Sur l’existence d’un transfert indirect de bénéfices au sens de l’article 57

On sait que l’Administration bénéficie d’une présomption de l’existence d’un transfert indirect de bénéfices par une société assujettie à l’IS en France vers l’étranger à condition qu’elle ait établi, d’une part, l’existence de liens de contrôle ou de dépendance entre cette société et des entreprises situées hors de France, et, d’autre part, l’octroi d’avantages consentis par cette société à ces entreprises (CGI, art. 57).

Ces avantages peuvent notamment prendre la forme de majorations ou de minoration du prix de vente, mais également d’avantages « par nature », c’est-à-dire des « cas d’avantage qui, par nature, déclenchent le jeu de la présomption de transfert indirect de bénéfices, sans qu’il soit besoin de procéder à une quelconque forme de comparaison avec des opérations réalisées par des entreprises comparables exploitées normalement » (analyse du rapporteur public Romain Victor dans ses conclusions sous CE, 19 septembre 2018, n°405779, Sté Philips France).

La société peut toutefois renverser la présomption de transfert indirect de bénéfices hors de France si elle est en mesure d’établir l’existence d’une contrepartie justifiant l’octroi de l’avantage litigieux.

Au cas d’espèce, ni l’existence de liens de dépendance, ni l’existence d’un avantage, ne faisaient sérieusement débat.

La société française tentait de faire valoir que cet avantage était justifié par la situation de dépendance industrielle et technologique vis-à-vis de sa filiale canadienne, qui était son unique fournisseur de batteries en lithium, sans lesquelles elle n’aurait pu respecter ses engagements contractuels auprès de ses propres clients.

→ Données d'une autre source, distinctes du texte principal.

(** The loop of [FilterToDescriptors] at the suffix [ds] of the set: [out] is the
    whole set while all elements so far satisfy [pred] (the fast path). *)
Fixpoint FilterToDescriptors_loop (pred : ReplicaDescriptor -> bool) (before ds : ReplicaSet) (fastpath : bool) (out : ReplicaSet)
    {struct ds} : ReplicaSet :=
  match ds with
  | [] => out
  | d :: ds =>
    if pred d then FilterToDescriptors_loop pred (before ++ [d]) ds fastpath (if fastpath then out else out ++ [d])
    else FilterToDescriptors_loop pred (before ++ [d]) ds false (if fastpath then before else out)
  end.

Definition ReplicaSet_FilterToDescriptors (d : ReplicaSet) (pred : ReplicaDescriptor -> bool) : ReplicaSet :=
  FilterToDescriptors_loop pred [] d true d.

Definition ReplicaSet_VoterDescriptors (d : ReplicaSet) : ReplicaSet := ReplicaSet_FilterToDescriptors d predVoterFullOrIncoming.

Definition ReplicaSet_containsVoterIncoming (d : ReplicaSet) : bool := len (ReplicaSet_FilterToDescriptors d predVoterIncoming) >? 0.

Fixpoint ReplicaSet_GetReplicaDescriptorByID (d : ReplicaSet) (id : Z) : option ReplicaDescriptor :=
  match d with
  | [] => None
  | r :: d => if rd_ReplicaID r =? id then Some r else ReplicaSet_GetReplicaDescriptorByID d id
  end.

Fixpoint RangeDescriptor_GetReplicaDescriptor_loop (d : ReplicaSet) (storeID : Z) : option ReplicaDescriptor :=
  match d with
  | [] => None
  | r :: d => if rd_StoreID r =? storeID then Some r else RangeDescriptor_GetReplicaDescriptor_loop d storeID
  end.

Definition RangeDescriptor_GetReplicaDescriptor (r : RangeDescriptor) (storeID : Z) : option ReplicaDescriptor :=
  RangeDescriptor_GetReplicaDescriptor_loop (rng_InternalReplicas r) storeID.

Definition ReplicaDescriptor_IsVoterOldConfig (r : ReplicaDescriptor) : bool :=
  match rd_Type r with
  | VOTER_FULL | VOTER_OUTGOING | VOTER_DEMOTING_NON_VOTER | VOTER_DEMOTING_LEARNER => true
  | _ => false
  end.

Definition ReplicaDescriptor_IsVoterNewConfig (r : ReplicaDescriptor) : bool :=
  match rd_Type r with VOTER_FULL | VOTER_INCOMING => true | _ => false end.

(** ** Leases (roachpb/data.go) *)

Inductive LeaseAcquisitionType : Set := AcqUnspecified | AcqTransfer | AcqRequest.

#[global] Instance LeaseAcquisitionType_eq_dec : EqDecision LeaseAcquisitionType.
Proof. solve_decision. Defined.

Record Lease : Type := mkLease {
  l_Start : Timestamp;
  l_Expiration : option Timestamp;
  l_Replica : ReplicaDescriptor;
  l_DeprecatedStartStasis : option Timestamp;
  l_ProposedTS : Timestamp;
  l_Epoch : Z;
  l_Sequence : Z;
  l_AcquisitionType : LeaseAcquisitionType;
  l_MinExpiration : Timestamp;
  l_Term : Z
}.

#[global] Instance eta_Lease : Eta Lease := fun l =>
  mkLease (l_Start l) (l_Expiration l) (l_Replica l) (l_DeprecatedStartStasis l) (l_ProposedTS l) (l_Epoch l) (l_Sequence l)
    (l_AcquisitionType l) (l_MinExpiration l) (l_Term l).
#[global] Instance Lease_eq_dec : EqDecision Lease.
Proof. solve_decision. Defined.

Definition empty_Lease : Lease :=
  mkLease zero_ts None empty_ReplicaDescriptor None zero_ts 0 0 AcqUnspecified zero_ts 0.

Definition Lease_Empty (l : Lease) : bool := bool_decide (l = empty_Lease).

Definition Lease_OwnedBy (l : Lease) (storeID : Z) : bool := rd_StoreID (l_Replica l) =? storeID.

Inductive LeaseType : Set := LeaseNone | LeaseExpiration | LeaseEpoch | LeaseLeader.

#[global] Instance LeaseType_eq_dec : EqDecision LeaseType.
Proof. solve_decision. Defined.

Definition Lease_Type (l : Lease) : outcome LeaseType :=
  if negb (l_Epoch l =? 0) && negb (l_Term l =? 0) then Panic "lease cannot have both epoch and term"
  else if negb (l_Epoch l =? 0) then Ret LeaseEpoch
  else if negb (l_Term l =? 0) then Ret LeaseLeader
  else Ret LeaseExpiration.

Definition Lease_GetExpiration (l : Lease) : Timestamp := default zero_ts (l_Expiration l).

(** The fields that [Lease_Equivalent] ignores. *)
Definition Equivalent_clear (l : Lease) : Lease :=
  l <| l_ProposedTS := zero_ts |> <| l_DeprecatedStartStasis := None |> <| l_Sequence := 0 |>
    <| l_AcquisitionType := AcqUnspecified |> <| l_Replica := l_Replica l <| rd_Type := VOTER_FULL |> |>.

Definition Lease_Equivalent (l newL : Lease) (expToEpochEquiv : bool) : outcome bool :=
  let l := Equivalent_clear l in
  let newL := Equivalent_clear newL in
  let! typ := Lease_Type l in
  let! '(l, newL) :=
    match typ with
    | LeaseEpoch =>
      let l := l <| l_Expiration := None |> in
      let newL := newL <| l_Expiration := None |> in
      let '(l, newL) := if l_Epoch l =? l_Epoch newL then (l <| l_Epoch := 0 |>, newL <| l_Epoch := 0 |>) else (l, newL) in
      Ret (if Timestamp_LessEq (l_MinExpiration l) (l_MinExpiration newL)
           then (l <| l_MinExpiration := zero_ts |>, newL <| l_MinExpiration := zero_ts |>) else (l, newL))
    | LeaseLeader =>
      let '(l, newL) := if l_Term l =? l_Term newL then (l <| l_Term := 0 |>, newL <| l_Term := 0 |>) else (l, newL) in
      Ret (if Timestamp_LessEq (l_MinExpiration l) (l_MinExpiration newL)
           then (l <| l_MinExpiration := zero_ts |>, newL <| l_MinExpiration := zero_ts |>) else (l, newL))
    | LeaseExpiration =>
      let! newTyp := Lease_Type newL in
      match newTyp with
      | LeaseEpoch =>
        Ret (if expToEpochEquiv
             then (l <| l_Expiration := None |>, newL <| l_Epoch := 0 |> <| l_MinExpiration := zero_ts |>) else (l, newL))
      | LeaseLeader => Ret (l <| l_Expiration := None |>, newL <| l_Term := 0 |> <| l_MinExpiration := zero_ts |>)
      | LeaseExpiration =>
        let l := l <| l_Epoch := 0 |> in
        let newL := newL <| l_Epoch := 0 |> in
        Ret (if Timestamp_LessEq (Lease_GetExpiration l) (Lease_GetExpiration newL)
             then (l <| l_Expiration := None |>, newL <| l_Expiration := None |>) else (l, newL))
      | LeaseNone => Panic "unexpected lease type"
      end
    | LeaseNone => Panic "unexpected lease type"
    end in
  Ret (bool_decide (l = newL)).

(** ** Errors about leases (kvpb/errors.go, leases/errors.go) *)

Inductive ReplicaNeedsSnapshotStatus : Set :=
| NoSnapshotNeeded | LocalReplicaNotLeader | ReplicaUnknown | ReplicaStateProbe | ReplicaStateSnapshot
| ReplicaMatchBelowLeadersFirstIndex | NoRaftStatusAvailable.

#[global] Instance ReplicaNeedsSnapshotStatus_eq_dec : EqDecision ReplicaNeedsSnapshotStatus.
Proof. solve_decision. Defined.

Inductive lease_error : Type :=
| LeaseErr (err : error)
| ErrReplicaNotFound
| ErrReplicaCannotHoldLease
| ErrLiveness (err : liveness_error)
| NotLeaseHolderError (rangeDesc : RangeDescriptor) (replica : ReplicaDescriptor) (lease : option Lease) (msg : string)
| LeaseRejectedError (existing requested : Lease) (msg : lease_error)
| LeaseTransferRejectedBecauseTargetMayNeedSnapshot (target : ReplicaDescriptor) (snapStatus : ReplicaNeedsSnapshotStatus)
| InvalidLeaseError
| BatchTimestampBeforeGCError (timestamp threshold : Timestamp).

Definition AssertionFailedf (msg : string) : lease_error := LeaseErr (Errorf msg []).

Definition NewNotLeaseHolderError (l : Lease) (proposerStoreID : Z) (rangeDesc : RangeDescriptor) (msg : string) : lease_error :=
  let replica := if negb (proposerStoreID =? 0)
                 then default empty_ReplicaDescriptor (RangeDescriptor_GetReplicaDescriptor rangeDesc proposerStoreID)
                 else empty_ReplicaDescriptor in
  let lease := if negb (Lease_Empty l) then
                 match RangeDescriptor_GetReplicaDescriptor rangeDesc (rd_StoreID (l_Replica l)) with
                 | Some _ => Some l
                 | None => None
                 end
               else None in
  NotLeaseHolderError rangeDesc replica lease msg.

Definition NewNotLeaseHolderErrorWithSpeculativeLease (leaseHolder : ReplicaDescriptor) (proposerStoreID : Z)
    (rangeDesc : RangeDescriptor) (msg : string) : lease_error :=
  NewNotLeaseHolderError (empty_Lease <| l_Replica := leaseHolder |>) proposerStoreID rangeDesc msg.

Definition CheckCanReceiveLease (wouldbe : ReplicaDescriptor) (replDescs : ReplicaSet) (wasLastLeaseholder : bool) : option lease_error :=
  match ReplicaSet_GetReplicaDescriptorByID replDescs (rd_ReplicaID wouldbe) with
  | None => Some ErrReplicaNotFound
  | Some repDesc =>
    if negb (rd_StoreID repDesc =? rd_StoreID wouldbe) then
      Some (LeaseErr (Errorf "store ID mismatch: %d != %d" [rd_StoreID repDesc; rd_StoreID wouldbe]))
    else if negb (rd_NodeID repDesc =? rd_NodeID wouldbe) then
      Some (LeaseErr (Errorf "node ID mismatch: %d != %d" [rd_NodeID repDesc; rd_NodeID wouldbe]))
    else if negb (ReplicaDescriptor_IsVoterNewConfig repDesc ||
                  (ReplicaDescriptor_IsVoterOldConfig repDesc && ReplicaSet_containsVoterIncoming replDescs && wasLastLeaseholder))
    then Some ErrReplicaCannotHoldLease
    else None
  end.

(** ** The status of a lease (kvserverpb/lease_status.go, leases/status.go) *)

Inductive LeaseState : Set := ERROR | VALID | UNUSABLE | EXPIRED | PROSCRIBED.

#[global] Instance LeaseState_eq_dec : EqDecision LeaseState.
Proof. solve_decision. Defined.

Record RaftLeaderSupport : Type := mkRaftLeaderSupport {
  rls_Term : Z;
  rls_LeadSupportUntil : Timestamp
}.

Record LeaseStatus : Type := mkLeaseStatus {
  lst_Lease : Lease;
  lst_Now : Timestamp;
  lst_RequestTime : Timestamp;
  lst_State : LeaseState;
  lst_ErrInfo : string;
  lst_Liveness : Liveness;
  lst_MinValidObservedTimestamp : Timestamp;
  lst_LeaderSupport : RaftLeaderSupport
}.

#[global] Instance eta_LeaseStatus : Eta LeaseStatus := fun s =>
  mkLeaseStatus (lst_Lease s) (lst_Now s) (lst_RequestTime s) (lst_State s) (lst_ErrInfo s) (lst_Liveness s)
    (lst_MinValidObservedTimestamp s) (lst_LeaderSupport s).

(** A status of which only the lease is set. *)
Definition status_of_lease (l : Lease) : LeaseStatus :=
  mkLeaseStatus l zero_ts zero_ts ERROR EmptyString empty_Liveness zero_ts (mkRaftLeaderSupport 0 zero_ts).

Definition LeaseStatus_IsValid (st : LeaseStatus) : bool := bool_decide (lst_State st = VALID).
Definition LeaseStatus_IsExpired (st : LeaseStatus) : bool := bool_decide (lst_State st = EXPIRED).
Definition LeaseStatus_OwnedBy (st : LeaseStatus) (storeID : Z) : bool := Lease_OwnedBy (lst_Lease st) storeID.

Definition LeaseStatus_Expiration (st : LeaseStatus) : outcome Timestamp :=
  let! typ := Lease_Type (lst_Lease st) in
  match typ with
  | LeaseExpiration => Ret (Lease_GetExpiration (lst_Lease st))
  | LeaseEpoch =>
    let exp := l_MinExpiration (lst_Lease st) in
    Ret (if l_Epoch (lst_Lease st) =? lv_Epoch (lst_Liveness st)
         then fst (Timestamp_Forward exp (lv_Expiration (lst_Liveness st))) else exp)
  | LeaseLeader =>
    let exp := l_MinExpiration (lst_Lease st) in
    Ret (if l_Term (lst_Lease st) =? rls_Term (lst_LeaderSupport st)
         then fst (Timestamp_Forward exp (rls_LeadSupportUntil (lst_LeaderSupport st))) else exp)
  | LeaseNone => Panic "unexpected"
  end.

Definition LeaseStatus_ClosedTimestampUpperBound (st : LeaseStatus) : outcome Timestamp :=
  let! exp := LeaseStatus_Expiration st in Ret (Timestamp_WallPrev exp).

Record StatusInput : Type := mkStatusInput {
  si_LocalStoreID : Z;
  si_MaxOffset : Z;
  si_MinProposedTs : Timestamp;
  si_MinValidObservedTs : Timestamp;
  si_RaftStatus : LeadSupportStatus;
  si_Now : Timestamp;
  si_RequestTs : Timestamp;
  si_Lease : Lease
}.

(** What the kind of the lease contributes to its status: an error message, or the
    status with the fields that its expiration depends on. *)
Definition Status_support (getLiveness : Z -> option LivenessRecord) (i : StatusInput) (status : LeaseStatus) :
    outcome (string * LeaseStatus + LeaseStatus) :=
  let lease := si_Lease i in
  let! typ := Lease_Type lease in
  match typ with
  | LeaseExpiration => Ret (inr status)
  | LeaseEpoch =>
    let rec := getLiveness (rd_NodeID (l_Replica lease)) in
    let status := status <| lst_Liveness := rec_Liveness (default empty_Record rec) |> in
    match rec with
    | None => Ret (inl ("can't determine lease status of %s due to node liveness error: %v"%string, status))
    | Some _ =>
      if lv_Epoch (lst_Liveness status) <? l_Epoch lease then
        Ret (inl ("can't determine lease status of %s because node liveness info for n%d is stale. lease: %s, liveness: %s"%string, status))
      else Ret (inr status)
    end
  | LeaseLeader =>
    let raftHS := bs_HardState (ls_BasicStatus (si_RaftStatus i)) in
    if Lease_OwnedBy lease (si_LocalStoreID i) then
      Ret (inr (status <| lst_LeaderSupport := mkRaftLeaderSupport (hs_Term raftHS) (ls_LeadSupportUntil (si_RaftStatus i)) |>))
    else
      let knownNotExpired := Timestamp_Less (si_Now i) (l_MinExpiration lease) in
      if negb knownNotExpired then
        let knownSuccessor := (hs_Term raftHS >? l_Term lease) && negb (hs_Lead raftHS =? None_ID) in
        if negb knownSuccessor then
          Ret (inl ("leader lease is not held locally, cannot determine validity"%string, status))
        else Ret (inr status)
      else Ret (inr status)
  | LeaseNone => Panic "unexpected lease type"
  end.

La CAA écarte l’argument (il existait d’autres fournisseurs sur le marché, et la société canadienne n’était titulaire d’aucun brevet) et relève, par ailleurs, que la situation financière de la société française était plus dégradée que celle de sa filiale canadienne, laquelle avait, par le passé, pu rémunérer sans difficulté les avances qui lui avaient été consenties par son précédent actionnaire.

Elle conclut donc à l’absence de toute contrepartie pour la société française – et donc à l’existence d’un transfert indirect de bénéfices à l’étranger.

Sur la qualification d’avantage occulte

La société française tentait d’écarter la qualification de distributions occultes au sens de l’article 111, c, en indiquant que la renonciation à percevoir des intérêts avait été expressément stipulée par les parties dans la convention d’avances en compte-courant.

Or, on sait que l’inscription en comptabilité (ce qui n’était au demeurant pas le cas en l’espèce) ne suffit pas à écarter une telle qualification, si elle ne révèle pas, par elle-même, la libéralité (CE, 28 février 2001, n°199295, Thérond, CE, 7 septembre 2009, n°309786, Simon-Bigard).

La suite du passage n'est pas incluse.